> WHAT IS NEEDED
Would you write out all of the entries below, exactly as they stand?

[[ PROVIDED MATERIAL open ]]

Definition share_filing (key : share_key) (on : option (string * string)) (e : RecoveryEvent) : option (string * string) :=
  match e with
  | ShareFiled k share email _ => if bool_decide (k = key) then Some (share, email) else on
  | ShareForgotten k _ => if bool_decide (k = key) then None else on
  | _ => on
  end.
Definition standing_share (key : share_key) (h : list RecoveryEvent) : option (string * string) :=
  foldl (share_filing key) None h.

Lemma standing_snoc key h e : standing key (h ++ [e]) = filing key (standing key h) e.
Proof. unfold standing. by rewrite foldl_app. Qed.
Lemma standing_share_snoc key h e : standing_share key (h ++ [e]) = share_filing key (standing_share key h) e.
Proof. unfold standing_share. by rewrite foldl_app. Qed.

Lemma standing_filed key h methods : standing key h = Some methods -> exists a, Filed key methods a ∈ h.
Proof.
  induction h as [|e h IH] using rev_ind; [done|]. rewrite standing_snoc. unfold filing.
  destruct e as [| | | | | | |k m a|k a| | | |]; try (intros (a' & Ha)%IH; exists a'; set_solver);
    case_bool_decide as Ek; try (intros (a' & Ha)%IH; exists a'; set_solver); try done.
  intros [= ->]. subst k. exists a. set_solver.
Qed.

Lemma standing_share_filed key h share email :
  standing_share key h = Some (share, email) -> exists a, ShareFiled key share email a ∈ h.
Proof.
  induction h as [|e h IH] using rev_ind; [done|]. rewrite standing_share_snoc. unfold share_filing.
  destruct e as [| | | | | | | | |k x m a|k a| |]; try (intros (a' & Ha)%IH; exists a'; set_solver);
    case_bool_decide as Ek; try (intros (a' & Ha)%IH; exists a'; set_solver); try done.
  intros [= -> ->]. subst k. exists a. set_solver.
Qed.

Section safety.
Context `{NODE : Node} `{VERIFY : NodeVerify} `{HMAC : Hmac} `{CURVES : Curves} `{KEYS : StellarKeys} `{ENV : RecoveryEnv}.

(** The states of the outside the server has met. *)
Context (moment : Surroundings -> Prop).

(** ** Evidence *)

Definition document_read (url : string) (a : HttpAnswer) : Prop := exists w, moment w /\ a = sr_document w url.

(** Rules this server runs, on the ledger [l]. *)
Definition runs (rules : RecoveryRules) (l : RecoveryLedger) : Prop :=
  exists network segment, rules_of network = Ok rules /\ ledger network = Ok (l, segment).

(** The signers Horizon answered for an account on a ledger. *)
Definition listed (l : RecoveryLedger) (account : string) (signers : option AccountSigners) : Prop :=
  exists w, moment w /\ fetchAccountSigners (sr_horizon w (rl_horizonUrl l) account) = Ok signers.

Definition inbox_evidence (h : list RecoveryEvent) (email : string) (proof : InboxProof) : Prop :=
  match proof with
  | ByIdToken t claims =>
      email = cl_email claims /\ Exchanged (sha256Hex t) ∈ h
      /\ exists ks now, TokenChecked t now ∈ h /\ published document_read rs_oidcIssuer ks
           /\ attests t ks (mkExpectations rs_oidcIssuer rs_oidcAudiences None (Some 900) None false) now claims
  | ByEmailedCode claimToken code =>
      CodeClaimed (sha256Hex claimToken) ∈ h
      /\ exists ct c, CodeMinted ct c email ∈ h /\ sha256Hex ct = sha256Hex claimToken /\ sha256Hex c = sha256Hex code
  end.

Definition recognized (h : list RecoveryEvent) (rules : RecoveryRules) (a : Actor) : Prop :=
  exists t at_, Recognized rules t a at_ ∈ h.

(** A moment that is a date, in seconds. *)
Definition dated (at_ : Z) : Prop := 0 <= at_ <= MAX_DATE_MS / 1000.

Definition evidence (h : list RecoveryEvent) (e : RecoveryEvent) : Prop :=
  match e with
  | IssuedSep10 rules account _ xdr signers verifiedAt issuedAt =>
      dated issuedAt /\ verifyChallenge (sep10 rules) xdr signers verifiedAt = Proven account
      /\ exists l, runs rules l /\ listed l account signers
  | IssuedIdentity rules email _ issuedAt proof => dated issuedAt /\ inbox_evidence h email proof
  | Recognized rules t a at_ => actorFromToken rules t at_ = Ok (Some a)
  | Filed key _ a | Forgotten key a =>
      exists rules address, key = key_of rules address /\ a = ByAddress address /\ recognized h rules a
  | ShareFiled key _ email a =>
      normalizeEmail email = email
      /\ exists rules address, key = share_of rules address /\ a = ByAddress address /\ recognized h rules a
  | ShareForgotten key a =>
      exists rules address, key = share_of rules address /\ a = ByAddress address /\ recognized h rules a
  | ShareReleased key share a =>
      exists rules address email, key = share_of rules address /\ recognized h rules a
        /\ standing_share key h = Some (share, email) /\ mayTake a address email = true
  | Cosigned rules address a tx at_ =>
      signRefusal (PlainTx tx) address at_ = None
      /\ exists h0 methods, h0 `prefix_of` h /\ recognized h0 rules a
           /\ standing (key_of rules address) h0 = Some methods /\ mayAct a address methods = true
  | CodeMinted _ _ _ | CodeClaimed _ | Exchanged _ | TokenChecked _ _ => True
  end.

[[ PROVIDED MATERIAL closed ]]

> TASK OUTPUT
Definition share_filing (key : share_key) (on : option (string * string)) (e : RecoveryEvent) : option (string * string) :=
  match e with
  | ShareFiled k share email _ => if bool_decide (k = key) then Some (share, email) else on
  | ShareForgotten k _ => if bool_decide (k = key) then None else on
  | _ => on
  end.
Definition standing_share (key : share_key) (h : list RecoveryEvent) : option (string * string) :=
  foldl (share_filing key) None h.

Lemma standing_snoc key h e : standing key (h ++ [e]) = filing key (standing key h) e.
Proof. unfold standing. by rewrite foldl_app. Qed.
Lemma standing_share_snoc key h e : standing_share key (h ++ [e]) = share_filing key (standing_share key h) e.
Proof. unfold standing_share. by rewrite foldl_app. Qed.

Lemma standing_filed key h methods : standing key h = Some methods -> exists a, Filed key methods a ∈ h.
Proof.
  induction h as [|e h IH] using rev_ind; [done|]. rewrite standing_snoc. unfold filing.
  destruct e as [| | | | | | |k m a|k a| | | |]; try (intros (a' & Ha)%IH; exists a'; set_solver);
    case_bool_decide as Ek; try (intros (a' & Ha)%IH; exists a'; set_solver); try done.
  intros [= ->]. subst k. exists a. set_solver.
Qed.

Lemma standing_share_filed key h share email :
  standing_share key h = Some (share, email) -> exists a, ShareFiled key share email a ∈ h.
Proof.
  induction h as [|e h IH] using rev_ind; [done|]. rewrite standing_share_snoc. unfold share_filing.
  destruct e as [| | | | | | | | |k x m a|k a| |]; try (intros (a' & Ha)%IH; exists a'; set_solver);
    case_bool_decide as Ek; try (intros (a' & Ha)%IH; exists a'; set_solver); try done.
  intros [= -> ->]. subst k. exists a. set_solver.
Qed.

Section safety.
Context `{NODE : Node} `{VERIFY : NodeVerify} `{HMAC : Hmac} `{CURVES : Curves} `{KEYS : StellarKeys} `{ENV : RecoveryEnv}.

(** The states of the outside the server has met. *)
Context (moment : Surroundings -> Prop).

(** ** Evidence *)

Definition document_read (url : string) (a : HttpAnswer) : Prop := exists w, moment w /\ a = sr_document w url.

(** Rules this server runs, on the ledger [l]. *)
Definition runs (rules : RecoveryRules) (l : RecoveryLedger) : Prop :=
  exists network segment, rules_of network = Ok rules /\ ledger network = Ok (l, segment).

(** The signers Horizon answered for an account on a ledger. *)
Definition listed (l : RecoveryLedger) (account : string) (signers : option AccountSigners) : Prop :=
  exists w, moment w /\ fetchAccountSigners (sr_horizon w (rl_horizonUrl l) account) = Ok signers.

Definition inbox_evidence (h : list RecoveryEvent) (email : string) (proof : InboxProof) : Prop :=
  match proof with
  | ByIdToken t claims =>
      email = cl_email claims /\ Exchanged (sha256Hex t) ∈ h
      /\ exists ks now, TokenChecked t now ∈ h /\ published document_read rs_oidcIssuer ks
           /\ attests t ks (mkExpectations rs_oidcIssuer rs_oidcAudiences None (Some 900) None false) now claims
  | ByEmailedCode claimToken code =>
      CodeClaimed (sha256Hex claimToken) ∈ h
      /\ exists ct c, CodeMinted ct c email ∈ h /\ sha256Hex ct = sha256Hex claimToken /\ sha256Hex c = sha256Hex code
  end.

Definition recognized (h : list RecoveryEvent) (rules : RecoveryRules) (a : Actor) : Prop :=
  exists t at_, Recognized rules t a at_ ∈ h.

(** A moment that is a date, in seconds. *)
Definition dated (at_ : Z) : Prop := 0 <= at_ <= MAX_DATE_MS / 1000.

Definition evidence (h : list RecoveryEvent) (e : RecoveryEvent) : Prop :=
  match e with
  | IssuedSep10 rules account _ xdr signers verifiedAt issuedAt =>
      dated issuedAt /\ verifyChallenge (sep10 rules) xdr signers verifiedAt = Proven account
      /\ exists l, runs rules l /\ listed l account signers
  | IssuedIdentity rules email _ issuedAt proof => dated issuedAt /\ inbox_evidence h email proof
  | Recognized rules t a at_ => actorFromToken rules t at_ = Ok (Some a)
  | Filed key _ a | Forgotten key a =>
      exists rules address, key = key_of rules address /\ a = ByAddress address /\ recognized h rules a
  | ShareFiled key _ email a =>
      normalizeEmail email = email
      /\ exists rules address, key = share_of rules address /\ a = ByAddress address /\ recognized h rules a
  | ShareForgotten key a =>
      exists rules address, key = share_of rules address /\ a = ByAddress address /\ recognized h rules a
  | ShareReleased key share a =>
      exists rules address email, key = share_of rules address /\ recognized h rules a
        /\ standing_share key h = Some (share, email) /\ mayTake a address email = true
  | Cosigned rules address a tx at_ =>
      signRefusal (PlainTx tx) address at_ = None
      /\ exists h0 methods, h0 `prefix_of` h /\ recognized h0 rules a
           /\ standing (key_of rules address) h0 = Some methods /\ mayAct a address methods = true
  | CodeMinted _ _ _ | CodeClaimed _ | Exchanged _ | TokenChecked _ _ => True
  end.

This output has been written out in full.